She threw some items inside, shut the door, and pressed a green button. A moment later, it pinged. "That was quick," she exclaimed, reaching for the door.

"Baaa…." A pink nose prodded her hand. Amy jumped back as a shabby ewe wobbled forward. It stepped through the door, approaching her.

"DOCTOR!" Amy screamed. "There's a sheep in your washing machine!"

Holding his sonic screwdriver before him, the Doctor ran into the room. "Amy, what—" He looked down on the sheep. "Amy, what happened? I thought you were looking for a washing machine."

"I was." Amy crossed her arms.

"This is the mechanical regression machine. It restores deficient equipment by returning the parts to the original states. So it must have taken your clothing and restored it to the earliest consistent state. Must have had something wool in there-" he glanced inside the box. "As well as synthetics and cotton."

"Doctor," Amy stared at him. "Great, now we have a sheep in the TARDIS. "

The Doctor bent over and began scratching the sheep on the head. "Mary had a little lamb, little lamb, little lamb, little lamb."

Amy shook her head and walked out to find a replacement outfit from the wardrobe room. The Doctor's song echoed behind her. "Its fleece was white as snow…."


	3. What it's All About

"Doctor, what were you doing out there? The hokey-pokey?" Amy asked him.

The Doctor straightened his hat. "What's wrong with the hokey-pokey?" He spun across the glass floor of the TARDIS. "You put your right hand in, you put your right hand out…Did I ever mention that I lost one of my hands once? It's okay, I grew a new one."

Amy blinked at him. "What are you? A starfish or something?"

"And you turn yourself around... that's what it's all about!" He took Amy's hand. "Come on, dance with me! That's what it's all about."

"That's it? All of time and space, and it's about…the hokey-pokey?" Rory repeated.

"Why not?" The Doctor asked rhetorically. "That's what it's all about! Yeah!"


	4. Child

He's been obsessed with saving people since the Time War, even before then. But these hearts have a particular weakness for children. Amy pinned it long before he know the truth: "Never interfere in the affairs of peoples or planets—unless there's children crying."

One of his older faces made a point of being childish. The two of them might have some interesting times if their timelines ever crossed. But the odds of that happening were so small. It would be a childish thing to hope for.

Children. Somehow it all came back to the children. Small, helpless against the monsters hunting them down, innocent, yet with flashes of adult insight that were all the more terrifying for the high-pitched voice the words were spoken in. The most precious things in the whole universe.

Oh, not everyone agreed. Some would say power, money, security, romance—but they were wrong. It was the children who were most important. Because they were the ones young enough to make a difference.

Children. He looks in the mirror and smiles.

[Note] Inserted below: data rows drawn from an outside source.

(* ===== verification/GatewayViews.v ===== *)
(** The lists the gateway shows: the pool view, the model list; and what
    crosses it: the request body and the headers; and, in [Relay], the hop. *)
From S2P Require Import Prelude JsNum Schema Gateway GatewayFacts.
Import Modality Pool Inflight Proxy Router.

Lemma serving_total (a b : PoolViewMember) :
  pm_serving a || negb (pm_serving b) = true \/ pm_serving b || negb (pm_serving a) = true.
Proof. destruct (pm_serving a), (pm_serving b); auto. Qed.

Lemma serving_trans (a b c : PoolViewMember) :
  pm_serving a || negb (pm_serving b) = true -> pm_serving b || negb (pm_serving c) = true ->
  pm_serving a || negb (pm_serving c) = true.
Proof. destruct (pm_serving a), (pm_serving b), (pm_serving c); auto. Qed.

Section View.
Context (isNodeOnline : string -> bool) (outstanding : string -> Z).
Let row_key (r : PoolViewRow) : string := mc_id (pr_member r).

If he was little shorter, he'd fit right in.


	5. Can't Figure it OUt

There are some things the Eleventh Doctor just can't figure out. Number One is why River keeps shooting hats off his head. Second is why Rory and Amy don't like their bunkbed. Third, how he feels about Rose Tyler.

Number one is important because he wants to keep his head (and more importantly, the next fez he finds) intact. Number two is important because he doesn't know why he has to keep reassembling the bed. Number three is important because…well, to be honest, he isn't always sure if it's important or not.

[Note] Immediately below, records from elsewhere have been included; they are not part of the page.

(* ===== verification/DeploymentFacts.v ===== *)
(** Names, fan-out and status reports: what they guarantee. *)
From S2P Require Import Prelude JsNum Schema Gateway Deployments.
Import Names Dispatch Status.

(** * Display names *)

Lemma trim_left_head s c r : trim_left s = String c r -> is_ws c = false.
Proof.
  induction s as [|d s IH]; [done|]. simpl. destruct (is_ws d) eqn:E; [exact IH|].
  by intros [= <- <-].
Qed.

Lemma trim_left_id s : (forall c r, s = String c r -> is_ws c = false) -> trim_left s = s.
Proof. destruct s as [|c s]; [done|]. intros H. simpl. by rewrite (H c s eq_refl). Qed.

Lemma trim_right_head s c r : trim_right s = String c r -> exists r', s = String c r'.
Proof.
  destruct s as [|d s]; [done|]. simpl. destruct (trim_right s); [destruct (is_ws d)|];
    by intros [= <- <-]; eauto || (intros [= <- <-]; eauto).
Qed.

Lemma trim_right_idem s : trim_right (trim_right s) = trim_right s.
Proof.
  induction s as [|c s IH]; [done|]. simpl. destruct (trim_right s) as [|d r] eqn:E.
  - destruct (is_ws c) eqn:W; [done|]. simpl. by rewrite W.
  - change (trim_right (String c (String d r))) with
      (match trim_right (String d r) with
       | EmptyString => if is_ws c then EmptyString else String c EmptyString
       | r' => String c r' end). by rewrite IH.
Qed.

Lemma str_trim_idem s : str_trim (str_trim s) = str_trim s.
Proof.
  unfold str_trim. rewrite (trim_left_id (trim_right (trim_left s))); [apply trim_right_idem|].
  intros c r H. apply trim_right_head in H as [r' H]. by eapply trim_left_head.
Qed.

(** Display names are normalized to a safe alphabet.  A stored name has 1 to
    128 characters, all letters, digits, dot, dash, underscore or colon (so no
    slash, no blank), and normalizing it again gives it back; blank or absent input
    is no name; and every other input is refused for its length first, then for
    its characters. *)
Theorem normalizeDisplayName_spec raw :
  match normalizeDisplayName raw with
  | Ok (Some name) =>
      (exists r, raw = Some r /\ name = str_trim r) /\
      (1 <= String.length name <= 128)%nat /\ str_all name_char name = true /\
      normalizeDisplayName (Some name) = Ok (Some name)
  | Ok None => raw = None \/ exists r, raw = Some r /\ str_trim r = ""
  | Err (TooLong n) => exists r, raw = Some r /\ n = String.length (str_trim r) /\ (128 < n)%nat
  | Err (Disallowed t) => exists r, raw = Some r /\ t = str_trim r /\
      (1 <= String.length t <= 128)%nat /\ str_all name_char t = false
  end.
Proof.
  destruct raw as [r|]; [|by left]. unfold normalizeDisplayName, MAX_LENGTH, ALLOWED.
  remember (str_trim r) as t eqn:Ht.
  destruct (Nat.eqb_spec (String.length t) 0) as [E0|E0].
  { right. exists r. split; [done|]. by destruct t. }
  destruct (Nat.ltb_spec 128 (String.length t)) as [El|El]; [exists r; by subst t|].
  assert (String.eqb t "" = false) as Hne by (apply String.eqb_neq; intros ->; by apply E0).
  rewrite Hne. cbn [negb andb]. destruct (str_all name_char t) eqn:Ea; cbn [negb].
  - assert (str_trim t = t) as -> by (by rewrite Ht, str_trim_idem).
    destruct (Nat.eqb_spec (String.length t) 0); [done|].
    destruct (Nat.ltb_spec 128 (String.length t)); [lia|].
    split; [by exists r|]. split; [lia|]. rewrite Hne, Ea. done.
  - exists r. split; [done|]. split; [done|]. split; [lia|done].
Qed.

(** The uniqueness check finds exactly the deployments in the way. *)
Lemma validateDisplayNameUnique_None s name ex :
  validateDisplayNameUnique s (Some name) ex = None <->
  forall d, d ∈ deployments s -> d_displayName d = Some name ->
    d_status d ∈ ACTIVE_DEPLOYMENT_STATUSES -> truthy ex = Some (d_id d).
Proof.
  unfold validateDisplayNameUnique. rewrite fmap_None, js_find_None. split.
  - intros H d Hd Hn Hs. specialize (H d Hd).
    rewrite bool_decide_true in H by done. apply mem_str_spec in Hs. rewrite Hs in H. simpl in H.
    destruct (truthy ex) as [x|]; [|done]. apply negb_false_iff, String.eqb_eq in H. congruence.
  - intros H d Hd. case_bool_decide as Hn; [|done]. simpl.
    destruct (mem_str (d_status d) _) eqn:Hs; [|done]. apply mem_str_spec in Hs.
    rewrite (H d Hd Hn Hs). simpl. by rewrite String.eqb_refl.
Qed.

(** * The fan-out of a multi-node deploy *)

(** Ranks are dealt out head first.  A deploy is built iff there is a node,
    the addresses align and the head has one; there is then one order per node, in
    order, with rank = position, [nnodes] = the number of nodes, everybody
    rendezvousing at the head's address, and exactly the head not headless. *)
Theorem buildDgxrunDeploys_spec {recipe params} id (r : recipe) ids ips port (ps : params) :
  (is_ok (buildDgxrunDeploys id r ids ips port ps) <->
     ids <> [] /\ length ips = length ids /\ exists ip, head ips = Some ip /\ ip <> "") /\
  (forall ds, buildDgxrunDeploys id r ids ips port ps = Ok ds ->
     map dp_nodeId ds = ids /\
     forall rank d, ds !! rank = Some d ->
       dp_rank d = rank /\ dp_nnodes d = length ids /\ Some (dp_masterAddr d) = head ips /\
       dp_masterPort d = default 29500%Z port /\ (dp_headless d = false <-> rank = 0%nat) /\
       dp_deploymentId d = id /\ dp_recipe d = r).
Proof.
  assert (forall ds, buildDgxrunDeploys id r ids ips port ps = Ok ds ->
    ids <> [] /\ length ips = length ids /\ exists ip, head ips = Some ip /\ ip <> "" /\
    ds = imap (fun rank nodeId =>
        {| dp_nodeId := nodeId; dp_deploymentId := id; dp_recipe := r; dp_rank := rank;
           dp_nnodes := length ids; dp_masterAddr := ip;
           dp_masterPort := default DEFAULT_MASTER_PORT port;
           dp_headless := (0 <? rank)%nat; dp_params := ps |}) ids) as Hinv.
  { intros ds H. unfold buildDgxrunDeploys in H.
    destruct (negb (length ids =? 0)%nat) eqn:E1; [|done].
    destruct (length ips =? length ids)%nat eqn:E2; [|done].
    destruct (truthy (head ips)) as [ip|] eqn:E3; [|done]. injection H as <-.
    apply truthy_Some in E3 as [Hh Hne]. apply Nat.eqb_eq in E2.
    split; [by destruct ids|]. split; [done|]. by exists ip. }
  split.
  - split.
    + intros [ds Hds]. destruct (Hinv ds Hds) as (? & ? & ip & ? & ? & _). eauto 6.
    + intros (Hne & Hlen & ip & Hh & Hip). unfold buildDgxrunDeploys.
      destruct ids as [|i ids]; [done|]. simpl length. rewrite Hlen. simpl.
      rewrite Nat.eqb_refl. simpl. rewrite Hh. destruct ip; [done|]. by eexists.
  - intros ds Hds. destruct (Hinv ds Hds) as (_ & _ & ip & Hh & _ & ->). split.
    + apply list_eq. intros i. rewrite list_lookup_fmap, list_lookup_imap.
      by destruct (ids !! i).
    + intros rank d Hd. rewrite list_lookup_imap in Hd.
      destruct (ids !! rank) as [nid|]; [|done]. injection Hd as <-. simpl.
      rewrite Hh. repeat split; try done; destruct rank; done.
Qed.

(** An automatic teardown reaches every rank or nobody.  It is sent exactly
    when the row exists, its config says [dgxrun] and it spans more than one node;
    it then goes to each of its nodes once per cluster row, keeps the container
    exactly when the trigger was a failure, and never asks for the record to be
    deleted. *)
Theorem coordinatedDgxrunTeardown_spec s id failed :
  let sent := coordinatedDgxrunTeardown s id failed in
  (sent <> [] <-> exists d, tbl_find id (deployments s) = Some d /\
                   jstr (runnerOf d) = Some "dgxrun" /\ (2 <= length (clusterNodesOf s id))%nat) /\
  (sent <> [] -> map ud_node sent = map cn_nodeId (clusterNodesOf s id) /\
     Forall (fun u => ud_deploymentId u = id /\ ud_deleteAfter u = false /\
                      ud_kind u = Some "dgxrun" /\ ud_preserveContainer u = failed) sent).
Proof.
  intros sent. unfold sent, coordinatedDgxrunTeardown.
  destruct (tbl_find id (deployments s)) as [d|] eqn:Hd;
    [|split; [split; [done|naive_solver]|done]].
  apply tbl_find_Some in Hd as Hid. destruct Hid as [_ Hid]. change (d_id d = id) in Hid.
  unfold decideTeardown, rankNodes. rewrite Hid.
  destruct (bool_decide (jstr (runnerOf d) = Some "dgxrun")) eqn:R; cbn [negb].
  2:{ apply bool_decide_eq_false in R. split; [split; [done|naive_solver]|done]. }
  apply bool_decide_eq_true in R.
  destruct (clusterNodesOf s id) as [|c1 [|c2 cs]]; simpl.
  - split; [split; [done|intros (? & ? & ? & ?); lia]|done].
  - split; [split; [done|intros (? & ? & ? & ?); lia]|done].
  - split; [split; [|done]|].
    + intros _. exists d. split; [done|]. split; [done|lia].
    + intros _. rewrite map_map. simpl. split; [by rewrite map_id|].
      repeat constructor. rewrite Forall_map. by apply Forall_forall.
Qed.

She still has him (him, not him), after all. They can go off and make babies to their hearts' content. He briefly wonders if that disgusts him-not-him as much at it disgusted him when he was the ninth one. Or when Amy backed him up against the TARDIS. Ewww. Just…ew.

What was he thinking about again? Right, Rose. He just doesn't think about her that much. Parallel universes and all that, not like he could pop in for a quick visit. Besides, he has other things to worry about. Like those Daleks that got away a few months ago, and where to find a fez, and what it is Amy wants to tell him.

Author's Note

_I try to avoid AN's if possible, but I have a feeling I'll get run over by both sides of the road here, so I better make my position clear. 10.5/Rose are together as far as 11 knows (and if they aren't, it's not because Handy's a jerk). I honestly can't see 11 and Rose together at all—she had enough trouble when 9 regenerated into 10, and 11's such an overgrown child anyway…he still misses her, but just about as much as any other former companion._


	6. Dimmer

Someone once said that you can tell a person's heart—for good or evil—by the things that make him angry. At first, Amy might have judged him innocent based on that evidence. He was angry, yes, but at the torture of the innocent, the threatening of friends.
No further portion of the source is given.